Кроме того, создание общин под патронатом успешных предпринимателей или двусмысленных НКО может нести угрозу государству как целому, если эта социальная активность будет способом бегства, или обособления от общих проблем страны. Следовательно, переформатирование общественного уклада в тот, который будет отдавать приоритет воспитанию, творчеству и обороне должно быть своего рода планом эвакуации на случай обострения биологической угрозы и проходить под эгидой государственных институтов и государственного производственного плана. Плана, который вовсе не отменяет предпринимательской активности, но рассматривает её под углом государственных интересов и развития человека.
Думаю, формат такого общества и, в частности, системы школьного образования и семейного воспитания в целом должен быть уже достаточно понятен.
РЕСТАВРАЦИЯ ОСМЫСЛЕННОГО ВОСПИТАНИЯ
В ситуации, когда взрослый круг понятен и принимается обществом, понятным становится и школьное образование, и семейное воспитание (или его отсутствие) и уличные «эксперименты». В России общество не приняло тот взрослый круг, который диктовался мировыми тенденциями глобальных корпораций, поскольку они вели к обнулению страны. Именно угроза утраты власти (да и жизни) частью элиты страны, которая Западу не верила, и позволила затормозить деструктивные процессы. Но под них уже были изменена школа, а семья и улица в значительной степени были заменены «болезнетворным» контентом.
В странах Запада, а также восточных странах, более или менее лукаво движущихся в фарватере западных тенденций, такой коллизии не произошло, поскольку, не смотря на протесты общества, власти были вправе рассчитывать на место под солнцем в мире глобальных корпораций. Уж не знаю, насколько эта уверенность тех же евробюрократов соответствует реальности, но такого, как в России перелома не произошло.
А в России он произошёл, но ситуация до сих пор находится в подвешенном состоянии, в том числе и потому, что достаточно понятная модель, которая при этом не выглядела бы пропагандистской, предложена не была. Понятная модель настоящего, понятный образ будущего и понятные связи одного с другим в контексте смены поколений. В том, что изложено здесь, про систему образования понятно следующее.
1. В семье родители обязаны показывать детям пример взаимоотношений в семье и коллективной работы в общине.
2. На улице дети будут экспериментировать в соответствии с моделями поведения, заложенными в семье и в школе с целью понять, как они будут строить свою взрослую жизнь в общине и на государственной службе.
3. В школе профессиональные педагоги будут тренировать ученика для работы в общине, государственной службе и для продления рода в семье. В отношении последнего именно школьный священник должен уметь корректно подправлять аномалии конкретной семьи, из которой ученик каждый день приходит в школу.

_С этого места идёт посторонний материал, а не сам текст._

(* ===== verification/ReportWitnesses.v ===== *)
(** * Witnesses for the listings and the columns

    A database that prints numbers as they are, the chain of the demonstration up to its CREATE
    block behind the read API, and two verifiers that sign the INIT block. *)

From Stdlib Require Import String.
From stdpp Require Import strings.
From S2P Require Import Prelude Types Marker Roots Reducer Validators Steps Invariant Chain Reach EventLog Counting RootBinding Store StoreInv Commit Queries Ingest IngestInv Converge Signer Api Agreement Columns Reports Http Concrete Witnesses StoreWitnesses ServiceWitnesses.

#[export] Instance small_postgres : Postgres := {|
  numeric_text s := s;
  numeric_text_decimal _ _ := eq_refl;
|}.

#[export] Instance small_order : RowOrder := {| ties A l := l; ties_perm A l := reflexivity l |}.

Example counters_parse :
  parse_u64 "18446744073709551615" = Some u64_max /\ parse_u64 "18446744073709551616" = None /\
  parse_u64 "+7" = Some 7 /\ parse_u64 "" = None /\ parse_u64 "+" = None /\ parse_u64 "-7" = None /\
  parse_u64 "7 " = None.
Proof. vm_compute. done. Qed.

Lemma roots_columns_roundtrip_witness :
  exists db : Db StoredValue,
  read_roots db 1108 =
  match roots_at db 1108 with
  | Ok found => Ok ((fun p => mkPersisted p.1 p.2) <$> found)
  | Err _ => Err HeightTooLarge
  | Panic => Panic
  end.
Proof.
  destruct carrier_db as [db Hdb]. exists db.
  apply (roots_columns_roundtrip demo_binding (demo_ledger 1) carrier_chain db (demo_state 1) 1108 carrier_canonical Hdb).
  by_decide.
Defined.

Lemma listings_exact_witness :
  exists (db : Db StoredValue) ds,
    connect_all (reverse carrier_chain) (new_state demo_binding) = (demo_state 1, Ok ds) /\
    api_invalid_events (demo_api db 1108) = Ok (take 500 (to_value <$> filter rejected (newest_log ds))) /\
    api_events (demo_api db 1108) (Some 1108) (Some "no key"%string) = Err BadRequest.
Proof.
  destruct carrier_db as [db Hdb]. exists db.
  destruct (listings_exact (demo_api db 1108) demo_binding carrier_chain (demo_state 1) (Some 1108)
              (Some "no key"%string) Hdb eq_refl) as (ds & Hc & Hi & He).
  exists ds. split; [exact Hc|]. split; [exact Hi|]. rewrite He.
  assert (Hk : from_hex "no key" = None) by (vm_compute; reflexivity). by rewrite Hk.
Defined.

(** The live carrier of the object, in display order, is found. *)
Lemma status_exact_witness :
  exists db : Db StoredValue,
    response_code (respond (demo_api db 1108) "demo" (GetCarrier (display_hash (num_hash 10)) 1)) = Some 200.
Proof.
  destruct carrier_db as [db Hdb]. exists db.
  assert (E : expected_status (demo_api db 1108) (demo_state 1) (demo_state 1) carrier_chain
                (GetCarrier (display_hash (num_hash 10)) 1) = Some 200).
  { cbn [expected_status]. rewrite wire_display. by_decide. }
  rewrite <- E.
  apply (status_exact (demo_api db 1108) "demo" demo_binding (demo_ledger 1) (fun _ => carrier_chain)
           (fun _ => demo_state 1) (GetCarrier (display_hash (num_hash 10)) 1) eq_refl (fun _ => Hdb)
           (demo_reachable 1) (fun _ => eq_refl)).
  intros t. eexists. reflexivity.
Defined.

(** ** Two verifiers *)

(** A verifier at the tip of a short chain. *)
Definition tip_api (blocks : list BlockView) (best : Z) (signer : AgreementSigner) (db : Db StoredValue) :
  ApiState (JV := StoredValue) :=
  mkApi demo_binding signer demo_health (demo_node blocks best) (fun _ => db) (fun _ => IoOk).

Definition deltas_of (blocks : list BlockView) : list BlockDelta :=
  match (connect_all blocks (new_state demo_binding)).2 with Ok ds => ds | _ => [] end.

Definition init_root : Hash32 := chained_root (chain_end [init_block]).

Definition roots_at_init (blocks : list BlockView) : bool :=
  forallb (fun d => negb (bd_height d =? 100) || bool_decide (hr_chained_root (bd_roots d) = init_root))
    (deltas_of blocks).

Lemma short_verifier blocks best signer :
  is_Someb (chain_result blocks) = true -> forallb height_okb blocks = true ->
  bool_decide (NoDup (hash_number ∘ blk_hash <$> reverse blocks)) = true ->
  bool_decide (Z.of_nat (size (seen (chain_ledger blocks))) <= u64_max) = true ->
  (forall db, agreement_status (tip_api blocks best signer db) (chain_end blocks) (reverse blocks) 100 = Some 200) ->
  roots_at_init blocks = true ->
  exists db envelope, verifier demo_binding (tip_api blocks best signer db) (deltas_of blocks) /\
    api_agreement (tip_api blocks best signer db) 100 = Ok envelope /\
    at_chained_root (ae_tuple envelope) = to_hex init_root.
Proof.
  intros Hr Hh Hn Hs Hst Hroots. destruct (short_db blocks Hr Hh Hn) as [db Hdb].
  destruct (roots_replay _ _ _ _ Hdb) as (ds & Hcon & _). rewrite reverse_involutive in Hcon.
  assert (Ed : deltas_of blocks = ds) by (unfold deltas_of; by rewrite Hcon).
  pose proof (agreement_code (tip_api blocks best signer db) demo_binding (fun _ => reverse blocks)
    (fun _ => chain_end blocks) (fun _ => Hdb) (fun _ => eq_refl) 100 (fun t => ex_intro _ _ eq_refl)) as Hc.
  cbn beta in Hc. rewrite Hst in Hc.
  destruct (api_agreement (tip_api blocks best signer db) 100) as [envelope|e|] eqn:Ea; [|by destruct e|done].
  exists db, envelope. split_and!; [split|done|].
  - done.
  - by exists (reverse blocks), (chain_end blocks).
  - exists (chain_ledger blocks), (reverse blocks), (chain_end blocks). rewrite reverse_involutive, Ed.
    split_and!; [done|by apply short_canonical|by apply bool_decide_eq_true in Hs|done].
  - destruct (agreement_signed (tip_api blocks best signer db) 100 envelope demo_binding (reverse blocks)
      (chain_end blocks) (reverse blocks) (chain_end blocks) eq_refl Hdb Hdb Ea)
      as (_ & _ & ds' & d & release & Hcon' & Hd & Ehd & _ & ->).
    rewrite reverse_involutive in Hcon'. assert (ds' = ds) as -> by congruence.
    unfold roots_at_init in Hroots. rewrite Ed, forallb_forall in Hroots.
    apply list_elem_of_In, Hroots in Hd. rewrite Ehd in Hd. apply bool_decide_eq_true in Hd. cbn. by rewrite Hd.
Qed.

Definition signer_one : AgreementSigner := mkSigner "one" [x01; x02].
Definition signer_two : AgreementSigner := mkSigner "two" [x03].

(** One has only the INIT block, the other is two blocks ahead. *)
Lemma envelopes_agree_witness :
  exists (db1 db2 : Db StoredValue) envelope1 envelope2,
    api_agreement (tip_api [init_block] 100 signer_one db1) 100 = Ok envelope1 /\
    api_agreement (tip_api demo_canon 102 signer_two db2) 100 = Ok envelope2 /\
    at_chained_root (ae_tuple envelope1) = at_chained_root (ae_tuple envelope2) /\
    (100 = 100 /\ exists pre1 d1 post1 pre2 d2 post2,
      deltas_of [init_block] = pre1 ++ d1 :: post1 /\ deltas_of demo_canon = pre2 ++ d2 :: post2 /\
      bd_height d1 = 100 /\ bd_height d2 = 100 /\ Forall2 same_block (pre1 ++ [d1]) (pre2 ++ [d2])).
Proof.
  destruct (short_verifier [init_block] 100 signer_one) as (db1 & e1 & H1 & A1 & R1);
    [vm_compute; reflexivity..|].
  destruct (short_verifier demo_canon 102 signer_two) as (db2 & e2 & H2 & A2 & R2);
    [vm_compute; reflexivity..|].
  assert (Hc : collision_free (history_preimages demo_binding (signed_part 100 (deltas_of [init_block])) ++
                               history_preimages demo_binding (signed_part 100 (deltas_of demo_canon)))).
  { apply collision_freeb_ok. vm_compute. reflexivity. }
  assert (Er : at_chained_root (ae_tuple e1) = at_chained_root (ae_tuple e2)) by by rewrite R1, R2.
  exists db1, db2, e1, e2.
  exact (conj A1 (conj A2 (conj Er
    (envelopes_agree demo_binding _ _ _ _ 100 100 e1 e2 H1 H2 Hc A1 A2 Er)))).
Defined.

4. Взрослые будут в обязательном порядке регламентировать доступ к контенту в рамках внутренней политики и специфики общины, а также политики государства.
Подытожим. О негативных процессах в российском образовании сейчас делается много правильных заявлений. Похоже, что даже между советскими и дореволюционными традиционалистами наметился определённый консенсус, маркированный фигурой Сталина. Но систему образования не может выполнять свои функции в условиях фундаментальной неопределённости взрослого круга и параллельных, мало связанных с бытием, идентичностей детей и подростков. И это положение необходимо исправлять в обоих кругах синхронно.